Ascolto ed ho ascoltato tanto Fibra, il TruceKlan e i Club Dogo ovviamente. Ma ad essere sincero il mio genere di riferimento da ragazzino era un altro, Gabber Mafia, Gigi D’Agostino. La mia formazione musicale è dovuta principalmente a mio fratello, mi passava compilation contenti Caparezza ed Eminem quando la musica da rave.

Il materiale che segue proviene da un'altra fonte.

Lemma content_run_skips_active_witness :
  exists w',
    runContentPipeline Samples.env true [(0%nat, Samples.product)] Samples.world
    = (Ok (Generated 0 0 1), w') /\
    contents w' = contents Samples.world.
Proof.
  destruct (content_run_skips_active Samples.env [(0%nat, Samples.product)]
              Samples.world) as (w' & E & Hc & _).
  - reflexivity.
  - reflexivity.
  - intros e He. apply list_elem_of_singleton in He as ->.
    exists (Samples.content 1 7 PendingApproval).
    split; [by left|]. by split.
  - exists w'. by split.
Defined.

End SkipProperties.
(** The property [activityHistory] of a session object as the backend sent
    it, when the object has one that is truthy.  (The declared type of the
    response names its history [activity_history]; the function reads
    [activityHistory].) *)
Variable activityHistory_of : SessionResponse.t -> option (list Item).

Definition refreshActivityHistory : App.M unit :=
  s <- App.get_state ;;
  match App.present (App.State.sessionId s) with
  | None => App.setError (Some "No active session")
  | Some sessionId =>
      App.finally
        (App.try_catch
           (App.setIsLoading true ;;
            session <- App.await (App.GetSession sessionId)
                                 (fun n => App.getSession backend n sessionId) ;;
            match activityHistory_of session with
            | Some history =>
                App.setActivityHistory (fun _ => history) ;;
                store_history history
            | None => App.ret tt
            end)
           (fun err =>
              App.setError
                (Some (App.message_or err "Failed to refresh activity history"))))
        (App.setIsLoading false)
  end.

Definition updateUserPreferences (newPreferences : UserPreferences.t) : App.M unit :=
  App.finally
    (App.try_catch
       (App.setIsLoading true ;;
        s <- App.get_state ;;
        match App.present (App.State.sessionId s) with
        | None => App.throw (App.ErrorObj "No active session")
        | Some sessionId =>
            call (fun n => updatePreferences n sessionId newPreferences) ;;
            App.setPreferences newPreferences ;;
            store_preferences newPreferences
        end)
       (fun err =>
          App.setError (Some (App.message_or err "Failed to update preferences"))))
    (App.setIsLoading false).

Non so perché ascoltasse quel genere di canzoni, Mi ha deviato, con tutto che entrambi non ci siamo mai drogati.

A proposito di droga, Per chi ti conoscesse principalmente per l’episodio di Canale 5. Quando in “Tutti con me” alludi ad un palazzo che spegne la Tv ti riferivi proprio a quella vicenda?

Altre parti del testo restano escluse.